I dropped back onto the mattress and stared up at the ceiling. A tiny kernel of hope settled somewhere in the vicinity of my heart.
Maybe I hadn’t completely fucked this up.
CHAPTER 15
MADDIE
Years ago I had taken it upon myself to clean out the trailer. Mom had been at rehab in yet another failed attempt at getting sober, and I’d wanted her to come home to a clean place.
So I went to the store, used a bunch of coupons to buy a name-brand cleaner—because it had to be better than the dollar store generic if it cost five times as much—and scrubbed every surface until my fingers were red.
In hindsight, I should’ve used the dollar-store cleaner and splurged on a pair of rubber gloves for my raw hands.
I’d saved Mom’s room for last, because I wasn’t sure if she would want me in her personal space. Inevitably I gave in and tackled her room, starting with the closet.
Buried under a mountain of dirty clothes and towels that were growing moldy was a single sock that had become cemented to the floor by a noxious combination of sweat, old water, and some other substances I refused to acknowledge to this day. But what I remembered was the smell. The old, crusty, moldy smell of mothballs and death.
That was the taste I woke up to in my mouth.
The only thing worse was the blindingly painful headache that threatened to split my skull in half.
I made some sort of half-groan, half-dying cow whine as I rolled over to hide my face from the brutal rays of the sun. The world tilted, and with it, my stomach.
Sweat broke out in places I didn’t know it could as I tried not to vomit all over myself.
I was vaguely aware of a door opening somewhere in the room, but I was too busy trying to extricate from the tilt-a-whirl in my head to really pay attention.
“Shit,” Ryan’s low voice said with a healthy dose of sympathy. “Can you sit up, Maddie?”
“Depends,” I mumbled, face against the mattress. “How much do you care if I throw up all over your bed?”
“I mean, it wouldn’t be the worst thing the pledges have cleaned up in the last twenty-four hours,” he admitted with a laugh that still made my tummy flip.
Or maybe I was just going to throw up.
Yeah, I was gonna go with that excuse.
His hand settled on my back and rubbed slow, soothing circles into my muscles. As much as I hated it, I felt myself relaxing and my body feeling less like it needed to perform a self-induced exorcism.

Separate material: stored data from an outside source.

(** C2 (as amended).  Start in phase DOWN with [retry] at 0, as the switch to
    the backup leaves it.  While the probe of the main host has been answered
    at most 3 times in a row the phase is still DOWN, [retry] holds their
    number and no switch request has been sent.  On the 4th answered probe in
    a row the loop sends exactly one switch request per entry of [failips],
    each naming the main address, and the phase is UP with [retry] at 0. *)
Theorem C2_switch_back_on_fourth_success lc ws w4 :
  Forall (fun w => answered (primary_probe w) = true) ws ->
  (List.length ws <= 3)%nat ->
  (ended (run cfg tg ws (Locals 0 true lc)) = None /\
   down (final (run cfg tg ws (Locals 0 true lc))) = true /\
   retry (final (run cfg tg ws (Locals 0 true lc))) = Z.of_nat (List.length ws) /\
   switch_calls (trace (run cfg tg ws (Locals 0 true lc))) = []) /\
  (List.length ws = 3%nat ->
   answered (primary_probe w4) = true ->
   ended (run cfg tg (ws ++ [w4]) (Locals 0 true lc)) = None /\
   final (run cfg tg (ws ++ [w4]) (Locals 0 true lc)) = Locals 0 false 1 /\
   switch_calls (trace (run cfg tg (ws ++ [w4]) (Locals 0 true lc))) =
     map (switch_call cfg (host_ip tg)) (failips tg)).
Proof.
  intros Hf Hlen.
  destruct (counting_successes cfg tg ws 0 lc Hf ltac:(lia)) as (He & Hr & Hd & Ht).
  split.
  - rewrite Hr. now rewrite Z.add_0_l.
  - intros H3 Hp. rewrite run_app.
    destruct (run cfg tg ws (Locals 0 true lc)) as [[e [r d lc']] tr].
    unfold ended, final, trace in *; cbn [fst snd retry down] in *. subst e r d.
    rewrite H3. cbn [run].
    rewrite cycle_down_ok_switch by (assumption || (cbn; lia)).
    cbn [fst snd]. repeat split.
    rewrite !switch_calls_app, Ht, switch_calls_seen_up, switch_calls_batch.
    cbn. now rewrite !app_nil_r.
Qed.

End Claims.

(** C1 as stated fails: after the 3rd failed probe in a row, with a backup
    that would answer, the phase is still UP and nothing was switched. *)
Lemma C1_third_failure_keeps_up :
  Forall (fun w => answered (primary_probe w) = false /\
                   answered (backup_probe w) = true)
         [w_fail; w_fail; w_fail] /\
  down (final (run cfg0 tg0 [w_fail; w_fail; w_fail] initial)) = false /\
  switch_calls (trace (run cfg0 tg0 [w_fail; w_fail; w_fail] initial)) = [] /\
  ~ (down (final (run cfg0 tg0 [w_fail; w_fail; w_fail] initial)) = true /\
     switch_calls (trace (run cfg0 tg0 [w_fail; w_fail; w_fail] initial)) =
       map (switch_call cfg0 (backup_ip tg0)) (failips tg0)).
Proof.
  split; [repeat constructor|].
  split; [reflexivity|]. split; [reflexivity|].
  intros [H _]. vm_compute in H. discriminate H.
Qed.

Lemma C1_switch_on_fourth_failure_witness :
  (ended (run cfg0 tg0 [w_fail; w_fail; w_fail] (Locals 0 false 0)) = None /\
   down (final (run cfg0 tg0 [w_fail; w_fail; w_fail] (Locals 0 false 0))) = false /\
   retry (final (run cfg0 tg0 [w_fail; w_fail; w_fail] (Locals 0 false 0))) = 3 /\
   switch_calls (trace (run cfg0 tg0 [w_fail; w_fail; w_fail] (Locals 0 false 0))) = []) /\
  ended (run cfg0 tg0 ([w_fail; w_fail; w_fail] ++ [w_fail]) (Locals 0 false 0)) = None /\
  final (run cfg0 tg0 ([w_fail; w_fail; w_fail] ++ [w_fail]) (Locals 0 false 0)) =
    Locals 0 true 0 /\
  switch_calls (trace (run cfg0 tg0 ([w_fail; w_fail; w_fail] ++ [w_fail]) (Locals 0 false 0))) =
    map (switch_call cfg0 (backup_ip tg0)) (failips tg0).
Proof.
  destruct (C1_switch_on_fourth_failure cfg0 tg0 0 [w_fail; w_fail; w_fail] w_fail)
    as [Ha Hb].
  - repeat constructor.
  - simpl; lia.
  - split; [exact Ha|]. apply Hb; reflexivity.
Defined.

(** C2 as stated fails: after the 3rd answered probe in a row the phase is
    still DOWN and nothing was switched back. *)
Lemma C2_third_success_keeps_down :
  Forall (fun w => answered (primary_probe w) = true) [w_ok; w_ok; w_ok] /\
  down (final (run cfg0 tg0 [w_ok; w_ok; w_ok] (Locals 0 true 0))) = true /\
  switch_calls (trace (run cfg0 tg0 [w_ok; w_ok; w_ok] (Locals 0 true 0))) = [] /\
  ~ (down (final (run cfg0 tg0 [w_ok; w_ok; w_ok] (Locals 0 true 0))) = false /\
     switch_calls (trace (run cfg0 tg0 [w_ok; w_ok; w_ok] (Locals 0 true 0))) =
       map (switch_call cfg0 (host_ip tg0)) (failips tg0)).
Proof.
  split; [repeat constructor|].
  split; [reflexivity|]. split; [reflexivity|].
  intros [H _]. vm_compute in H. discriminate H.
Qed.

Lemma C2_switch_back_on_fourth_success_witness :
  (ended (run cfg0 tg0 [w_ok; w_ok; w_ok] (Locals 0 true 0)) = None /\
   down (final (run cfg0 tg0 [w_ok; w_ok; w_ok] (Locals 0 true 0))) = true /\
   retry (final (run cfg0 tg0 [w_ok; w_ok; w_ok] (Locals 0 true 0))) = 3 /\
   switch_calls (trace (run cfg0 tg0 [w_ok; w_ok; w_ok] (Locals 0 true 0))) = []) /\
  ended (run cfg0 tg0 ([w_ok; w_ok; w_ok] ++ [w_ok]) (Locals 0 true 0)) = None /\
  final (run cfg0 tg0 ([w_ok; w_ok; w_ok] ++ [w_ok]) (Locals 0 true 0)) =
    Locals 0 false 1 /\
  switch_calls (trace (run cfg0 tg0 ([w_ok; w_ok; w_ok] ++ [w_ok]) (Locals 0 true 0))) =
    map (switch_call cfg0 (host_ip tg0)) (failips tg0).
Proof.
  destruct (C2_switch_back_on_fourth_success cfg0 tg0 0 [w_ok; w_ok; w_ok] w_ok)
    as [Ha Hb].
  - repeat constructor.
  - simpl; lia.
  - split; [exact Ha|]. apply Hb; reflexivity.
Defined.

Ltac by_branch cfg tg w r d lc :=
  destruct (answered (primary_probe w)) eqn:?Hp;
  destruct d;
  destruct (Z.le_gt_cases r 2) as [?Hr|?Hr];
  destruct (answered (backup_probe w)) eqn:?Hb;
  first [ rewrite (cycle_up_ok cfg tg w r lc) by assumption
        | rewrite (cycle_down_ok_count cfg tg w r lc) by assumption
        | rewrite (cycle_down_ok_switch cfg tg w r lc) by assumption
        | rewrite (cycle_up_fail_count cfg tg w r lc) by assumption
        | rewrite (cycle_up_fail_switch cfg tg w r lc) by assumption
        | rewrite (cycle_up_fail_both cfg tg w r lc) by assumption
        | rewrite (cycle_down_fail cfg tg w r lc) by assumption ];
  unfold ended, final, trace; cbn [fst snd retry down loopcount].

Section MoreClaims.

Variable cfg : config.
Variable tg : targets.

(** C3 (what the code does).  In phase UP with the threshold passed, when
    the probe of the main host and the probe of the backup both fail, the
    cycle prints the error line and then raises [NameError] at the call of
    [stride]: the variables are untouched and no switch request is sent, but
    the exception leaves the loop, so none of the following cycles runs. *)
Theorem C3_both_unreachable_raises w ws r lc :
  2 < r ->
  answered (primary_probe w) = false ->
  answered (backup_probe w) = false ->
  cycle cfg tg w (Locals r false lc) =
    (inr (NameError "stride"), Locals r false lc,
     [probe cfg (main_check_url tg); probe cfg (back_check_url tg);
      Print (log_line 2 "All hosts down! Not switching failover.")]) /\
  run cfg tg (w :: ws) (Locals r false lc) =
    (Some (NameError "stride"), Locals r false lc,
     [probe cfg (main_check_url tg); probe cfg (back_check_url tg);
      Print (log_line 2 "All hosts down! Not switching failover.")]).
Proof.
  intros Hr Hp Hb. cbn [run].
  rewrite cycle_up_fail_both by assumption. split; reflexivity.
Qed.

(** C4.  A cycle that starts in phase DOWN and whose probe of the main host
    fails sends the probe, prints the "still down" line, sleeps, and leaves
    [retry], [down] and [loopcount] as they were.  And whatever the cycle,
    a switch request in its trace means the phase changed in that cycle. *)
Theorem C4_still_down_is_idle w st :
  (down st = true ->
   answered (primary_probe w) = false ->
   cycle cfg tg w st =
     (inl tt, st,
      [probe cfg (main_check_url tg);
       Print (log_line 2 (host cfg ++ " is still down")); Sleep 2])) /\
  (switch_calls (trace (cycle cfg tg w st)) <> [] ->
   down (final (cycle cfg tg w st)) = negb (down st)).
Proof.
  destruct st as [r d lc]. split.
  - cbn [down]. intros -> Hp. now apply cycle_down_fail.
  - by_branch cfg tg w r d lc; try reflexivity; try lia;
      rewrite ?switch_calls_app, ?switch_calls_seen_up; cbn; congruence.
Qed.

“I can’t believe I drank that much,” I muttered, more to myself than to the guy I should be running away from.
Ryan gave a soft snort. “You were knocking them back pretty good. I think you out-drank half the guys.”
“That good old Porter metabolism,” I deadpanned. “It’s why we make such excellent addicts.”
Ryan’s fingers stilled for a second before starting up again.
“It’s why I don’t drink like that,” I admitted, not sure why I felt the need to keep confessing. “Mom started with alcohol and kept going. I never wanted to live that life.”
And yet… here I was.
Nursing a bitch of a hangover, in the bed of a guy I should hate, and essentially whoring myself out. Maybe not for a fix, but I was going along with Gary’s shit all the same. My body was the price tag I was willing to pay.
Way to break the fucking cycle, Maddie.
“One night of partying doesn’t make you your mom, Mads,” Ryan told me in what I’m sure would have been a helpful, sweet tone if I wasn’t currently ass-deep in a downward psychological spiral about how screwed up my life had become.
I snorted and instantly regretted the action. Groaning, I squeezed my eyes shut and willed the piercing pains away.